# [THE RECORDS]

::::

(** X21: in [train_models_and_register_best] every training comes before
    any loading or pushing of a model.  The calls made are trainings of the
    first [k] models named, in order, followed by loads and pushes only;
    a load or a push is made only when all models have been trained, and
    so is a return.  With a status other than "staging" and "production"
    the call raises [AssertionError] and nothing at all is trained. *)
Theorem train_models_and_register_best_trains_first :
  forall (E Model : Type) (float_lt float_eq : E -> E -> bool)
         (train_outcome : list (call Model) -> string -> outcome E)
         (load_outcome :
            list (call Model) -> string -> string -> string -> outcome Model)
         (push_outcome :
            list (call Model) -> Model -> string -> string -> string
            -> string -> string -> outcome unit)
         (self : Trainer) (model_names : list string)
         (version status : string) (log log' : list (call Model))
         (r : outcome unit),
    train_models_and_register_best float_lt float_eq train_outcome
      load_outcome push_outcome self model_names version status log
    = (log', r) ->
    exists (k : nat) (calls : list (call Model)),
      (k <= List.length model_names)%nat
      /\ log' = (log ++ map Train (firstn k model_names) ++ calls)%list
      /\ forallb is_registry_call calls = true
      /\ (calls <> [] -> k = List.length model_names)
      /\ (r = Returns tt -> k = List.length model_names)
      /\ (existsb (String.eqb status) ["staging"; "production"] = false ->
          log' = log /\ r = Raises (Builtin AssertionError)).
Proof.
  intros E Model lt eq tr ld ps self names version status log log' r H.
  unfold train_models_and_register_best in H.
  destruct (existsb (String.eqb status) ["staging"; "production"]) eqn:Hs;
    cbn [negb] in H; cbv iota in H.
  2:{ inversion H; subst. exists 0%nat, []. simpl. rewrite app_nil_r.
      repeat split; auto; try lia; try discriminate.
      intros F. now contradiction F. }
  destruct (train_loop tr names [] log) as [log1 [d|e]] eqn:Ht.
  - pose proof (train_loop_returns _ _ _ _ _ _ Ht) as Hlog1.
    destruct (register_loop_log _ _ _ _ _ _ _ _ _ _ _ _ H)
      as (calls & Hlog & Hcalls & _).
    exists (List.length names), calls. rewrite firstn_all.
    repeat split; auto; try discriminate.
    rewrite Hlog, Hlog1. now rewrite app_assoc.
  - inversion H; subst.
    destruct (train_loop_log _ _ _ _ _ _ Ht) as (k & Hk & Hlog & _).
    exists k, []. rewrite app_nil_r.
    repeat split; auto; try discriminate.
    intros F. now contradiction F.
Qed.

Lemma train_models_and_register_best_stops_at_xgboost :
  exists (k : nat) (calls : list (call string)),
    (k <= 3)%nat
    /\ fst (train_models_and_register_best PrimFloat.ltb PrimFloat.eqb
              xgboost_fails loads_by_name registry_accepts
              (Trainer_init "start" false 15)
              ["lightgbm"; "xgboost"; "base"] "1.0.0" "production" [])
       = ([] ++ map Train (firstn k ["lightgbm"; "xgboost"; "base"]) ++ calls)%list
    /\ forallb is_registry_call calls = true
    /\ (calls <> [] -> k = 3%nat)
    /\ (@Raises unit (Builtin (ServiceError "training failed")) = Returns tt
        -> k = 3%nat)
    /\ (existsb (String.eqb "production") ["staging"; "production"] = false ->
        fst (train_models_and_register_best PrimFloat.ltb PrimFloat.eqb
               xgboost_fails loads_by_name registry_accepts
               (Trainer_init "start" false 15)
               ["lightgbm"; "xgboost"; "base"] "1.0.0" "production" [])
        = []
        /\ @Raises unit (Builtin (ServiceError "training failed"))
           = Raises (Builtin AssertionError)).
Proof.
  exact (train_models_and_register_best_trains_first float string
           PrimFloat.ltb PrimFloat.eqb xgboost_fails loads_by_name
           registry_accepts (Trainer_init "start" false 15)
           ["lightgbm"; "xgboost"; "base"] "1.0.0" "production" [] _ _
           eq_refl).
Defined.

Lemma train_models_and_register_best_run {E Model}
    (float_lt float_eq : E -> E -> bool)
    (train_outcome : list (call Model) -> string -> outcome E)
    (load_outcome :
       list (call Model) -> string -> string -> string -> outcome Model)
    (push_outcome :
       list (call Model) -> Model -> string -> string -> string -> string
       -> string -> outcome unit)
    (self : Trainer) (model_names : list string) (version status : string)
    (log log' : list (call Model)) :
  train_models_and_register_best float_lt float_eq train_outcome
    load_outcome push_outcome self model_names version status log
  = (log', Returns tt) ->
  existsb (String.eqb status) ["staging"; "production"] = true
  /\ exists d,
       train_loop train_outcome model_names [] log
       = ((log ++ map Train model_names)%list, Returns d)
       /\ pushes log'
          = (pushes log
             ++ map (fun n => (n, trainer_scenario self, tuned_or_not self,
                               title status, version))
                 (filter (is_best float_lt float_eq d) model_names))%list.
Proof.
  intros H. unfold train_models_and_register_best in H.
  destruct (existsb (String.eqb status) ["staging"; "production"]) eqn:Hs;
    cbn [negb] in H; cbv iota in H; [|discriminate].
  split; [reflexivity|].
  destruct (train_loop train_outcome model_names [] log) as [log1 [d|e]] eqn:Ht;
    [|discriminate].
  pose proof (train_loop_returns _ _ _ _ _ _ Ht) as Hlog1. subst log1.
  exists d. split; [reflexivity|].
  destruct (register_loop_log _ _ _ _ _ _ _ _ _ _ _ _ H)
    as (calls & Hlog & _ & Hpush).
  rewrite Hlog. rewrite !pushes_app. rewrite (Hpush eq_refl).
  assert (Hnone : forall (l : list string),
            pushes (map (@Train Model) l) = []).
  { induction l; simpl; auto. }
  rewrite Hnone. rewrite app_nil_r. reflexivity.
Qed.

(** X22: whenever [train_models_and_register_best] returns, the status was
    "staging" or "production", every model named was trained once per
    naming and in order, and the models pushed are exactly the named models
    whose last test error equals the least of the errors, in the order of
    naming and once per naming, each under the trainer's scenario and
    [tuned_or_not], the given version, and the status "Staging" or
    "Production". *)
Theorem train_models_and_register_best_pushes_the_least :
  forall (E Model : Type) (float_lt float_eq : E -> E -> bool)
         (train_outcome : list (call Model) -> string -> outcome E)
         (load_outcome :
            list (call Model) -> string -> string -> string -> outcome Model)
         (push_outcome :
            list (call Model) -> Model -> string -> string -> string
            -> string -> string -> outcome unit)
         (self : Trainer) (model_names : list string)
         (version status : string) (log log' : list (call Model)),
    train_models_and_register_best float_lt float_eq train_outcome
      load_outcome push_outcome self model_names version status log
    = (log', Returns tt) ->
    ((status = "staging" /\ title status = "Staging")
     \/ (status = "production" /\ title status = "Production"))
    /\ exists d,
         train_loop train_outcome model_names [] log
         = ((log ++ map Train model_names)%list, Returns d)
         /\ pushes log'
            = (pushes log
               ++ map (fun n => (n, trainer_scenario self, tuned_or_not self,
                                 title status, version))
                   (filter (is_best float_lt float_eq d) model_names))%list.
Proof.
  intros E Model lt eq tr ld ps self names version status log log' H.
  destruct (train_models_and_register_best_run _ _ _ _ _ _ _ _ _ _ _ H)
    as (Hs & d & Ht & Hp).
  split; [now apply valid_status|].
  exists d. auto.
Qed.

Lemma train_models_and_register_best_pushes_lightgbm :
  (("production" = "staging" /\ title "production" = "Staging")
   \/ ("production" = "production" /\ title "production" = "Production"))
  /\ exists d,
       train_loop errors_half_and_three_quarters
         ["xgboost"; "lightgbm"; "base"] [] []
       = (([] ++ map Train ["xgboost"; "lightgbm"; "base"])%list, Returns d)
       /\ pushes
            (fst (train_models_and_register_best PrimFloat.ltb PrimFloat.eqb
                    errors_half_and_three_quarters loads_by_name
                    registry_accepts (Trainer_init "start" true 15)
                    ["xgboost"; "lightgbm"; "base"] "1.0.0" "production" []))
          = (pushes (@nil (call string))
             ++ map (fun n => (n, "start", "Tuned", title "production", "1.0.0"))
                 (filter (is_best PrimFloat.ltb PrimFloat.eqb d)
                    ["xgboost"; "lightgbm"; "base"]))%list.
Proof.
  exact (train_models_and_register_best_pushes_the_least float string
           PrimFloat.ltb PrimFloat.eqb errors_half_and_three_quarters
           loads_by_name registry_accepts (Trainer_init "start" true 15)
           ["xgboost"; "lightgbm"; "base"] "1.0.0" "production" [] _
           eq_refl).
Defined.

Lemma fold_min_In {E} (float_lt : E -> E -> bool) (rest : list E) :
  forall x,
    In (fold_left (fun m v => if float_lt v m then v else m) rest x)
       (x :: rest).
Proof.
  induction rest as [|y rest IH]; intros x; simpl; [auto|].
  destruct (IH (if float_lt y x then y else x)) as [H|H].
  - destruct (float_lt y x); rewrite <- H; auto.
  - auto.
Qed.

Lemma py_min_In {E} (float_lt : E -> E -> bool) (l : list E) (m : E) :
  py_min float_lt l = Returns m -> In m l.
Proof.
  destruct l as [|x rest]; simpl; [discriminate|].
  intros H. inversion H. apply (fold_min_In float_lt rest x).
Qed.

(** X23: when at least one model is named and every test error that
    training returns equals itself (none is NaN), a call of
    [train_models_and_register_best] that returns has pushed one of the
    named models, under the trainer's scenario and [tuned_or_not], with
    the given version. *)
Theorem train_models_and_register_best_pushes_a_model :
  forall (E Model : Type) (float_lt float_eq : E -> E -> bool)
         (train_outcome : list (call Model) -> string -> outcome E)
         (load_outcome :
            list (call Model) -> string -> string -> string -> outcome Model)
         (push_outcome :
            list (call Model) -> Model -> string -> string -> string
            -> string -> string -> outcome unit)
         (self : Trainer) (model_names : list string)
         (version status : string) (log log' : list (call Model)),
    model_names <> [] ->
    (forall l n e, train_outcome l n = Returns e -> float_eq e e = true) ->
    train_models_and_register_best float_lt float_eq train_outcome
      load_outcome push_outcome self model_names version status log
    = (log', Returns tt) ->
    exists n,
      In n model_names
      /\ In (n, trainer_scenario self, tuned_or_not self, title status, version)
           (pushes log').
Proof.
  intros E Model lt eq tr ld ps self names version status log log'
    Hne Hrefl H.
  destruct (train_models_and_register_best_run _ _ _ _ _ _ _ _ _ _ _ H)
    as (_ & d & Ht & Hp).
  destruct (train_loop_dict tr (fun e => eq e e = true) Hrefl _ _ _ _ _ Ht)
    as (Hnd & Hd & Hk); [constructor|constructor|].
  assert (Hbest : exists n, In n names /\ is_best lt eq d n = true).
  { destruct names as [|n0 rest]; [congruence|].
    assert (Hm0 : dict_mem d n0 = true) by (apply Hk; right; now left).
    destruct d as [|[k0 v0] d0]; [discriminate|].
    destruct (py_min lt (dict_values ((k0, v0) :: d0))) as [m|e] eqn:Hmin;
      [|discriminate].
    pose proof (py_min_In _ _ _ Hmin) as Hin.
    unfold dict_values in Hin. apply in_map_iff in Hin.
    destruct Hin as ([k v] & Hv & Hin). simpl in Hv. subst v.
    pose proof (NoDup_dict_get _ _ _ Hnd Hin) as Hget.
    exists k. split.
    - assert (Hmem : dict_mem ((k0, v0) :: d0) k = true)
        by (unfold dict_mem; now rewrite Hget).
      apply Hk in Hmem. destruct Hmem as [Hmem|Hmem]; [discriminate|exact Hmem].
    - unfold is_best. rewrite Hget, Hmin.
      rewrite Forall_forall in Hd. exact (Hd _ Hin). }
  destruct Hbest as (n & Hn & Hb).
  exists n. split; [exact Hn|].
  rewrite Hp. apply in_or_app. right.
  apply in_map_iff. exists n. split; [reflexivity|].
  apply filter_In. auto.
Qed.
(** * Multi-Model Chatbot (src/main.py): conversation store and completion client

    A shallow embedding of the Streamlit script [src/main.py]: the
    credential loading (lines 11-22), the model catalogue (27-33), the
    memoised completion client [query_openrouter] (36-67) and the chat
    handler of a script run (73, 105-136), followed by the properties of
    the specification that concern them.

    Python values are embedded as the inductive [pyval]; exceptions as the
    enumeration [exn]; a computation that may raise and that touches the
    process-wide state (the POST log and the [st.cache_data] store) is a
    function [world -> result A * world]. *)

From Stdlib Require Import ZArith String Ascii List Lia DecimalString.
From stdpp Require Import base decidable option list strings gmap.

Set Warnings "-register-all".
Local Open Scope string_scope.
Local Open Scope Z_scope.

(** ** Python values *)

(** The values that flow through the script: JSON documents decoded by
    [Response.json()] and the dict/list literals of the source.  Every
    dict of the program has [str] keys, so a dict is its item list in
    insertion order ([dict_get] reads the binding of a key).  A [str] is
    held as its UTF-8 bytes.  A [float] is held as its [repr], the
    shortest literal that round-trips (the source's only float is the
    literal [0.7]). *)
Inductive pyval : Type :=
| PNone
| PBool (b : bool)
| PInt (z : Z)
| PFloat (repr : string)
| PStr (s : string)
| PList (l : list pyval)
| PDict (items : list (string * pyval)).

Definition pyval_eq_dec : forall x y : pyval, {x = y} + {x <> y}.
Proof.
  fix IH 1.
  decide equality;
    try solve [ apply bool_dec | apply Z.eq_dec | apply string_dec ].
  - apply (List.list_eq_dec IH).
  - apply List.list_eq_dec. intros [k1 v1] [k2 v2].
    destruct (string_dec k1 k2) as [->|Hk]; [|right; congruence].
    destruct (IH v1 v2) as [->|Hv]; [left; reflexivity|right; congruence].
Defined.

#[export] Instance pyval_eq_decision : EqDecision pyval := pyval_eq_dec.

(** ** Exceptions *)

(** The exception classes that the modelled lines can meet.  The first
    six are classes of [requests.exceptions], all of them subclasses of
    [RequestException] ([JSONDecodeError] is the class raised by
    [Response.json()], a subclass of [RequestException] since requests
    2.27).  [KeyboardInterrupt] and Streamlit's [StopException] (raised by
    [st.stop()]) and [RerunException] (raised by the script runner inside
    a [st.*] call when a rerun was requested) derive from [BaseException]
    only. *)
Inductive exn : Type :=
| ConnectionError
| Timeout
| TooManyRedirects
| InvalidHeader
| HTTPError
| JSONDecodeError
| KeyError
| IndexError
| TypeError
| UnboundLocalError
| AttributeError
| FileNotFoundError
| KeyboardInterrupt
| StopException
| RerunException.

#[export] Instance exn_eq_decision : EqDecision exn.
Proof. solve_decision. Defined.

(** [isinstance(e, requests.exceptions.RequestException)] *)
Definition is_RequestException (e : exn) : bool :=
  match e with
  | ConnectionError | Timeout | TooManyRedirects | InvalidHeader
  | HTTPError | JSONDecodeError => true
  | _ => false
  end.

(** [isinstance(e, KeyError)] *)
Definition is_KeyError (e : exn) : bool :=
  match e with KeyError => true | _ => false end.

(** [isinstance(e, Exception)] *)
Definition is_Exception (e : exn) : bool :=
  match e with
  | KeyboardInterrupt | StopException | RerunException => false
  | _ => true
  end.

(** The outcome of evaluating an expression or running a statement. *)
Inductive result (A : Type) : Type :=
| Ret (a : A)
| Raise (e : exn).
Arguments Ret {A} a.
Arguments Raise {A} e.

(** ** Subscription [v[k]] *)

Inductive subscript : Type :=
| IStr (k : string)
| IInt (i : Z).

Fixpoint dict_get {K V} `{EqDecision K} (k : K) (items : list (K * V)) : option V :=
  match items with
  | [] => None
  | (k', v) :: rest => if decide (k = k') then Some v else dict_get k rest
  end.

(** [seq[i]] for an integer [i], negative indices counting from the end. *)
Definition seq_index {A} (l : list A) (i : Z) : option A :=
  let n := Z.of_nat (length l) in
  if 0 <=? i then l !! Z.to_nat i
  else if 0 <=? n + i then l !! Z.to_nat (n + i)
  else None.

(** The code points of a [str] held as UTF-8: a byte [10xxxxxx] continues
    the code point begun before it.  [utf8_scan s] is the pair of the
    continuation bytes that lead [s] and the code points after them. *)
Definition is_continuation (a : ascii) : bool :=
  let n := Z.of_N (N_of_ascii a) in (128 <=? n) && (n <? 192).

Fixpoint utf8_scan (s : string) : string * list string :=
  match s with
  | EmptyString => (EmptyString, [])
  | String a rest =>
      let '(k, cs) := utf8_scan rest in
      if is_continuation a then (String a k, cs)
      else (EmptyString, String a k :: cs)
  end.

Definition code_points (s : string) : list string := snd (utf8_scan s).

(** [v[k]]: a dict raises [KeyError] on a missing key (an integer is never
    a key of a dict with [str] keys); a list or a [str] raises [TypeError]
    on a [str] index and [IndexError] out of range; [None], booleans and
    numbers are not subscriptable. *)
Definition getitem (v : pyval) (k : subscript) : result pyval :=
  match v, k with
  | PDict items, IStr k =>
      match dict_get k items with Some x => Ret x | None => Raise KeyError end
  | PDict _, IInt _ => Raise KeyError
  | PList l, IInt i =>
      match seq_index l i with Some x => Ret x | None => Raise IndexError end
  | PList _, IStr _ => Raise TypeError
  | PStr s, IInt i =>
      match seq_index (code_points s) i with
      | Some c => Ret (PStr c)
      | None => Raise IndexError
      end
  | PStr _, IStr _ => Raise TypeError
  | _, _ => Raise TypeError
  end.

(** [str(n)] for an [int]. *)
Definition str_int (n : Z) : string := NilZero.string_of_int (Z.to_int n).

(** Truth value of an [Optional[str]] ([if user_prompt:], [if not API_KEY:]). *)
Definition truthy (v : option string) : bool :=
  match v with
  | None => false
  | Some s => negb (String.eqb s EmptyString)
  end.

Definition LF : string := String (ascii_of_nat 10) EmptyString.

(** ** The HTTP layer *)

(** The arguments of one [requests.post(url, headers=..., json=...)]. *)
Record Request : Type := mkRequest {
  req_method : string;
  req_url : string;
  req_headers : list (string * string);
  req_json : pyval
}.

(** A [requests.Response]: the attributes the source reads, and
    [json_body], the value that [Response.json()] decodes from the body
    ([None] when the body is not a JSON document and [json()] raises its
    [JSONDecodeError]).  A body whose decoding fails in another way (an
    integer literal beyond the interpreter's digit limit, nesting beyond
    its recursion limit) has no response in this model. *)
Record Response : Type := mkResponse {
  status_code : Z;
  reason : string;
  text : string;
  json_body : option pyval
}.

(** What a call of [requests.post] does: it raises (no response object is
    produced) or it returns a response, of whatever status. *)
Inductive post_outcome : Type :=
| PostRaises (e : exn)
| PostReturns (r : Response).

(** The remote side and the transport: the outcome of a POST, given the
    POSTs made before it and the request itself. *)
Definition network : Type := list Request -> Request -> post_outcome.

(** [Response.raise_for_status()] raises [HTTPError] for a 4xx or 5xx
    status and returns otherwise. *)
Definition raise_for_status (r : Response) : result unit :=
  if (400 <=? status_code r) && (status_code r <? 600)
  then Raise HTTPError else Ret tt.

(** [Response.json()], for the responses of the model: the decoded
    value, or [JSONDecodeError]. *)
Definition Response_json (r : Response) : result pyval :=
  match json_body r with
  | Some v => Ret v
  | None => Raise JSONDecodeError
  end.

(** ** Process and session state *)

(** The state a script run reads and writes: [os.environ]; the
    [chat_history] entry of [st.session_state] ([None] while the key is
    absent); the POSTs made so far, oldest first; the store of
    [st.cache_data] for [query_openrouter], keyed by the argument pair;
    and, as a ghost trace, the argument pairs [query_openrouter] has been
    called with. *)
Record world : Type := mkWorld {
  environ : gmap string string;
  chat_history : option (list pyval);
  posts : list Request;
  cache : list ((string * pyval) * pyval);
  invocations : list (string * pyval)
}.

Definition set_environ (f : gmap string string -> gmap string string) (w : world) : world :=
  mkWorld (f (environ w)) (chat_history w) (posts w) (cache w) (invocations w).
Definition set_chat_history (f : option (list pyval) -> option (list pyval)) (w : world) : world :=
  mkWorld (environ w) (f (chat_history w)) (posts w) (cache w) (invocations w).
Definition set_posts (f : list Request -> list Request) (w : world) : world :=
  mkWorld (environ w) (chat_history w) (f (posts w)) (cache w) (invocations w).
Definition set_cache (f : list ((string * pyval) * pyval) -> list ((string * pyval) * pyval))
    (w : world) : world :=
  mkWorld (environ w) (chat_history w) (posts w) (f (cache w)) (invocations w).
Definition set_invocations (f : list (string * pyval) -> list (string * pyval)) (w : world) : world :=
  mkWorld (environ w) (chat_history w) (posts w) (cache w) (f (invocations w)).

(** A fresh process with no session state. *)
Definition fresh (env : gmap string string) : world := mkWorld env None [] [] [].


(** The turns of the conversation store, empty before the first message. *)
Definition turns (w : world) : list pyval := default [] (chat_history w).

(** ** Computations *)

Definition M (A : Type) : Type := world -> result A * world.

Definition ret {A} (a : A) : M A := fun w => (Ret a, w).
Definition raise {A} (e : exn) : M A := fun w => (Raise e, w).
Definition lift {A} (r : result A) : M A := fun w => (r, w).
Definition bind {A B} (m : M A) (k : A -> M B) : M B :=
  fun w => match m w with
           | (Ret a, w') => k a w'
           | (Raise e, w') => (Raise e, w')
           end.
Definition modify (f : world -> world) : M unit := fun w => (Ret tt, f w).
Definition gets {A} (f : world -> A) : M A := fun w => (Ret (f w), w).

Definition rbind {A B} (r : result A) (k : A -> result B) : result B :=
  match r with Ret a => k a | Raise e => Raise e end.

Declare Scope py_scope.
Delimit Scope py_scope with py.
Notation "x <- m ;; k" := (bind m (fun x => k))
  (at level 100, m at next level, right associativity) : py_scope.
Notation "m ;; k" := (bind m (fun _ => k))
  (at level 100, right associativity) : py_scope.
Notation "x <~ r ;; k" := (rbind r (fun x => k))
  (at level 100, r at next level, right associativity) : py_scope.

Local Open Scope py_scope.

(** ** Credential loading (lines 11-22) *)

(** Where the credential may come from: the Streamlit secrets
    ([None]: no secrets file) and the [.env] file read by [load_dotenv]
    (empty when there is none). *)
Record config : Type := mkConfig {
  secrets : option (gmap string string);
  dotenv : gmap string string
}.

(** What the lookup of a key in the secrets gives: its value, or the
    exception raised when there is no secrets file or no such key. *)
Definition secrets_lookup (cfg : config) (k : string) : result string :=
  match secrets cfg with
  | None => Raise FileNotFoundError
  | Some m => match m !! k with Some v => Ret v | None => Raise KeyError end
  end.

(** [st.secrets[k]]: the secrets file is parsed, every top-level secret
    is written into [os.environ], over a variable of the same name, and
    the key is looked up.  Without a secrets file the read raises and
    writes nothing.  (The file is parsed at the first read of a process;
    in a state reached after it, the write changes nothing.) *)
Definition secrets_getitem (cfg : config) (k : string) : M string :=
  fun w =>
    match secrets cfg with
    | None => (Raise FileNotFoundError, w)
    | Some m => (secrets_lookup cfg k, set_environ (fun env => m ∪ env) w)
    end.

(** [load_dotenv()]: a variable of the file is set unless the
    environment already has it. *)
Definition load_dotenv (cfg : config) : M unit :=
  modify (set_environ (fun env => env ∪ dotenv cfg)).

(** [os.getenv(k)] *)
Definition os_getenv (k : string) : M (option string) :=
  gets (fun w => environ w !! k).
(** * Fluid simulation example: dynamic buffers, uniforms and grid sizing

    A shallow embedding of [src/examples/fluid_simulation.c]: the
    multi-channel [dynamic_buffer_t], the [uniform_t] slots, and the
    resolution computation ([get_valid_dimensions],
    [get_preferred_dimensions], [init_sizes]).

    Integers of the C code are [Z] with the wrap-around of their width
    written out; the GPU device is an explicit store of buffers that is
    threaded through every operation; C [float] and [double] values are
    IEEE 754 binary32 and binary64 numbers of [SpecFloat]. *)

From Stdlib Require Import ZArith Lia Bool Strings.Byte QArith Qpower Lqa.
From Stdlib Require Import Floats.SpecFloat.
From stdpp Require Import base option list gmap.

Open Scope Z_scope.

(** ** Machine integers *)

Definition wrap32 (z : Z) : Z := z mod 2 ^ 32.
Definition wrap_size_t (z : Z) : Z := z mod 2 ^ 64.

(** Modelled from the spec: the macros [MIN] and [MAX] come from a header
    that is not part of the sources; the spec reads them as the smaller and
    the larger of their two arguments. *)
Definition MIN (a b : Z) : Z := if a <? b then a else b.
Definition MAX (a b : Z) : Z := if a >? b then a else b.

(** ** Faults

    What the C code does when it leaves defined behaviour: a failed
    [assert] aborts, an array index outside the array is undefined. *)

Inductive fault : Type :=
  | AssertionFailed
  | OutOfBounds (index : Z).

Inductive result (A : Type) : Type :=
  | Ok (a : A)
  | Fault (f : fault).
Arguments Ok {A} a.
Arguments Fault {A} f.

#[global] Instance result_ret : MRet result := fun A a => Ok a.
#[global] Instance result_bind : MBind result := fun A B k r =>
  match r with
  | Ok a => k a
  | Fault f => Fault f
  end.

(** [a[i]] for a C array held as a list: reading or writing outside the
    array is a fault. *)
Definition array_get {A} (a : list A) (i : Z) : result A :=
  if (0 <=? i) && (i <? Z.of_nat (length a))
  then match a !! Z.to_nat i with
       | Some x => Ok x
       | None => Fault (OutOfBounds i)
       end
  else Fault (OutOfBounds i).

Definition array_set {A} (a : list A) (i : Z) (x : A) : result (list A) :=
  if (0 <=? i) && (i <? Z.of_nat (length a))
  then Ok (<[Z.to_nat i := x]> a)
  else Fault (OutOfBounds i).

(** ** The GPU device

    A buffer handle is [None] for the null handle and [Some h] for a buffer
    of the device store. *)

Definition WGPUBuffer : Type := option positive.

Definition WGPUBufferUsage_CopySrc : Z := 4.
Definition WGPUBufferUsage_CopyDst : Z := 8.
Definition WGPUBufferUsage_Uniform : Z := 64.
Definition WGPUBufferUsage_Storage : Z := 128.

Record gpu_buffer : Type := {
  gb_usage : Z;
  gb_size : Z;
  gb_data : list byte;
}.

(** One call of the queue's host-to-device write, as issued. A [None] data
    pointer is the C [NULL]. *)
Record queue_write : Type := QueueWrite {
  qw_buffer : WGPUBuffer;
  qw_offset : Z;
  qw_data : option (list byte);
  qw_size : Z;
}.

::::

# [PROBLEM TO WORK ON]
Copy exactly the lines from the top of the entries through the line with "a load or a" in it, please, keeping both ends and adding nothing.

# [SOLUTION TO THE EXERCISE]
(** X21: in [train_models_and_register_best] every training comes before
    any loading or pushing of a model.  The calls made are trainings of the
    first [k] models named, in order, followed by loads and pushes only;
    a load or a push is made only when all models have been trained, and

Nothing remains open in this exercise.